Dan2552 / SublimeTextSwiftAutocomplete

Swift autocompletion in Sublime Text using SourceKitten
MIT License
155 stars 7 forks source link

Unhardcode SDK and target #5

Open Dan2552 opened 7 years ago

Dan2552 commented 7 years ago

Use in order:

nettlep commented 6 years ago

is there a way to lookup the most recent iOS SDK to use as default?

Here ya go:

xcrun --show-sdk-path

This will show the current SDK path. In my case, that is /Applications/Xcode.app/Contents/Developer/Platforms/MacOSX.platform/Developer/SDKs/MacOSX10.13.sdk.

You'll notice that it's returning the path to the macOS SDK, which I believe is the default. You can request the iOS path with:

xcrun --show-sdk-path --sdk iphoneos

Because of this, it may be wise to require a preference to specify the SDK to auto-locate. Assuming macOS or iOS would cause frustration as some of the information presented would be incomplete/incorrect if the wrong SDK is used.

Also note that one can use xcode-select to select the command-line tools, in which case the SDK won't print properly from xcrun (it will return nothing.)

Dan2552 commented 6 years ago

Ah perfect, thanks.

I'm not a fan of requiring any preference if I can avoid it. I'm happy with options existing as long as there's a sensible fall-through for when one isn't set.

Maybe if all else fails it'd be worth trying to infer from source contents (imports) which SDK is in use. I guess that might not necessarily work for cross-platform apps though.

With all of that in mind I think this order makes a bit more sense:

Saying all that though, that's just what I see as the ideal. I'm not in a rush for implementing all of those different fall-throughs anytime soon.

nettlep commented 6 years ago

The reason I suggested the preference requirement is because if the correct SDK isn't chosen, then it looks like it works, but auto-completion and documentation will be occasionally incorrect or not available.
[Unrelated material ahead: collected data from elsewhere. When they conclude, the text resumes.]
(** The loop of [strdequote]; [\x00] writes a NUL into the result. *)
Fixpoint dequote_loop (s : cstr) : list Z :=
  match s with
  | [] => []
  | c :: t =>
      if c =? chr "\" then
        match t with
        | x :: ((h :: ((l :: rest) as t3)) as t2) =>
            if (x =? chr "x") && isxdigit h && isxdigit l
            then uchar (XD h * 16 + XD l) :: dequote_loop rest
            else if isxdigit x && isxdigit h
            then uchar (XD x * 16 + XD h) :: dequote_loop t3
            else c :: dequote_loop t
        | x :: [h] =>
            if isxdigit x && isxdigit h
            then [uchar (XD x * 16 + XD h)]
            else c :: dequote_loop t
        | _ => c :: dequote_loop t
        end
      else c :: dequote_loop t
  end.

Definition strdequote (s : cstr) : cstr := c_string (dequote_loop s).

Definition strwipe (s : cstr) : cstr :=
  map (fun c => if iscntrl c || (c =? chr "\") || (c =? chr "/") || (c =? chr ":")
                then chr "_" else c) s.

(** ** Bounded copies: [len] is the size of the destination *)
Definition strnzcpy (src : cstr) (len : nat) : cstr := take (len - 1) src.
Definition strnzcat (dst src : cstr) (len : nat) : cstr :=
  let x := length dst in
  if (len <=? x)%nat then dst else dst ++ strnzcpy src (len - x).

(** ** Splitting: [argc] words and what follows them *)
Fixpoint span_word (s : cstr) : cstr * cstr :=
  match s with
  | c :: t => if isspace c then ([], s) else let (w, r) := span_word t in (c :: w, r)
  | [] => ([], [])
  end.

Fixpoint parse_args (argc : nat) (src : cstr) : option (list cstr * cstr) :=
  match argc with
  | O => Some ([], src)
  | S n =>
      match skip_spaces src with
      | [] => None
      | s =>
          let (w, r) := span_word s in
          match r with
          | [] => match n with O => Some ([w], []) | S _ => None end
          | _ :: r' =>
              match parse_args n r' with
              | Some (ws, rest) => Some (w :: ws, rest)
              | None => None
              end
          end
      end
  end.

(** ** Replace all entries of [a] in [s] for [b], ignoring case

    [r] is the line being edited, [sz] the size of its buffer, [i] and [j] the
    positions in the line and in [a]. *)
Definition at_ (s : cstr) (i : nat) : char := nth i s 0.

Fixpoint ed_loop (fuel : nat) (a b r : cstr) (sz : Z) (i j : nat) : mem (cstr * Z) :=
  match fuel with
  | O => Fuel
  | S f =>
      if (i <? length r)%nat then
        if tolower (at_ r i) =? tolower (at_ a j) then
          if (S j <? length a)%nat then ed_loop f a b r sz (S i) (S j)
          else
            let sz' := if sz <=? strlen r - strlen a + strlen b
                       then if strlen b <? 64 then sz + 64 else sz + strlen b
                       else sz in
            let i' := (i - (length a - 1))%nat in
            let r' := take i' r ++ b ++ drop (i' + length a) r in
            ed_loop f a b r' sz' (i' + length b) 0
        else ed_loop f a b r sz (S (i - j)) 0
      else Ok (r, sz)
  end.

(** The edited line and the size of its buffer; without [size] the line is
    copied to a buffer of its exact size first. *)
Definition ed (s a b : cstr) (size : option Z) : mem (cstr * Z) :=
  let sz := match size with Some z => z | None => strlen s + 1 end in
  match a with
  | [] => Ok (s, sz)
  | _ => ed_loop (S (length s * S (length a))) a b s sz 0 0
  end.

(** ** File names *)
Inductive inbcasetype := INB_SAVE | INB_UPPER | INB_LOWER | INB_MIXED.

Fixpoint mixed_loop (prev : char) (s : cstr) : cstr :=
  match s with
  | [] => []
  | c :: t =>
      let c' := if isalnum prev then tolower c else toupper c in
      c' :: mixed_loop c' t
  end.

(** On the empty string [INB_MIXED] goes on reading after the terminator. *)
Definition makeinboundcase (s : cstr) (inbcase : inbcasetype) : mem cstr :=
  match inbcase with
  | INB_UPPER => Ok (strupper s)
  | INB_LOWER => Ok (strlower s)
  | INB_MIXED =>
      match s with
      | [] => Oob
      | c :: t => Ok (toupper c :: mixed_loop (toupper c) t)
      end
  | INB_SAVE => Ok s
  end.

Fixpoint last_slash (s : cstr) : option nat :=
  match s with
  | [] => None
  | c :: t =>
      match last_slash t with
      | Some i => Some (S i)
      | None => if (c =? chr "/") || (c =? chr "\") then Some 0%nat else None
      end
  end.

(** [max] of two pointers, NULL being the least. *)
Definition ptr_max (p q : option nat) : option nat :=
  match p, q with
  | Some i, Some j => Some (if (j <? i)%nat then i else j)
  | Some i, None => Some i
  | None, _ => q
  end.

Definition extract_filename (s : cstr) : cstr :=
  match ptr_max (last_slash s) (strrchr s (chr ":")) with
  | Some i => drop (S i) s
  | None => s
  end.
It's the "occasionally incorrect" that's the real problem (misleading results suggesting code that won't compile.)

I'm one of those living in the cross-compile world. My project builds for iOS, macOS and Linux/Arm. That last one requires a cross-compile toolchain/SDK that Xcode knows nothing about. Most of the code resides in custom Frameworks/libraries and is shared across all three platforms.
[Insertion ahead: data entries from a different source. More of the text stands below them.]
(* ===== verification/Pmatch.v ===== *)
(** * pmatch.c: wildcard patterns

    [xpmatch] walks the pattern and the string as NUL-terminated buffers, here
    the suffixes [p] and [q] of [pattern ++ [0]] and [string ++ [0]]; a step
    past the terminator is [Oob].  The second half gives patterns an abstract
    syntax and a declarative meaning and proves [xpmatch] computes it. *)
From S2P Require Import Prelude CStr.

Definition CTLESC : char := 92.

(** Is there a [']'] that closes the set whose text starts at [endp]? *)
Fixpoint scan_close (endp : list Z) : mem bool :=
  match endp with
  | [] => Oob
  | c :: t =>
      if c =? 0 then Ok false
      else if c =? CTLESC then
        match t with
        | _ :: ((d :: _) as t') => if d =? chr "]" then Ok true else scan_close t'
        | _ => Oob
        end
      else
        match t with
        | d :: _ => if d =? chr "]" then Ok true else scan_close t
        | [] => Oob
        end
  end.

(** The [do ... while] loop over the set: was [ch] found, and [p] after. *)
Fixpoint set_loop (fuel : nat) (ch c : char) (p : list Z) (found : bool) : mem (bool * list Z) :=
  match fuel with
  | O => Fuel
  | S f =>
      let* (c, p) := if c =? CTLESC
                     then (let* c := deref p in let* p := next p in Ok (c, p))
                     else Ok (c, p) in
      let* x := deref p in
      let* y := if x =? chr "-" then (let* t := next p in deref t) else Ok (chr "]") in
      let* (found, p) :=
        if (x =? chr "-") && negb (y =? chr "]") then
          let* p := next p in
          let* z := deref p in
          let* p := if z =? CTLESC then next p else Ok p in
          let* hi := deref p in
          let* p := next p in
          Ok (found || ((schar c <=? schar ch) && (schar ch <=? schar hi)), p)
        else Ok (found || (ch =? c), p) in
      let* c := deref p in
      let* p := next p in
      if c =? chr "]" then Ok (found, p) else set_loop f ch c p found
  end.

Definition char_eq (ncase : bool) (a b : char) : bool :=
  if ncase then toupper a =? toupper b else a =? b.

(** The loop after a star that skips to the next plain character; [None] is [return 0]. *)
Fixpoint skip_to (ncase : bool) (c : char) (q : list Z) : mem (option (list Z)) :=
  match q with
  | [] => Oob
  | d :: q' =>
      if (d =? c) || (ncase && (toupper d =? toupper c)) then Ok (Some q)
      else if d =? 0 then Ok None
      else skip_to ncase c q'
  end.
This is going to become more of an issue with Swift having official support for Linux (no Xcode) and the primary development focus for Swift 5 is ABI Stability which will promote more cross-platform development. Consider your 5 bullet points from the perspective of a Linux developer: Only the first bullet point will be apply to them.

So I guess I don't have a good solution which is why I thought the required preference might be the safest path to guarantee no misleading results.

Maybe collaborate with the SourceKitten guy to see if he has suggestions?

Dan2552 commented 6 years ago

It's a shame Sublime Text doesn't really give much control over extra UI elements, it'd be nice to have a similar control as Xcode has in the top left to choose a target device.

I wonder if we could compromise with something like if a preference is not set, in the documentation view popup shows an appropriate message to indicate an SDK must be chosen (maybe even links to actually set a preference, if possible). A similar thing could be shown for if sourcekitten isn't installed.

Or maybe the very top or bottom of every documentation view could always have an SDK line, (again if possible, including a link to change SDK).

rudedogg commented 6 years ago

I think a Sublime Text preference (per project) for SDK/frameworks would be perfect.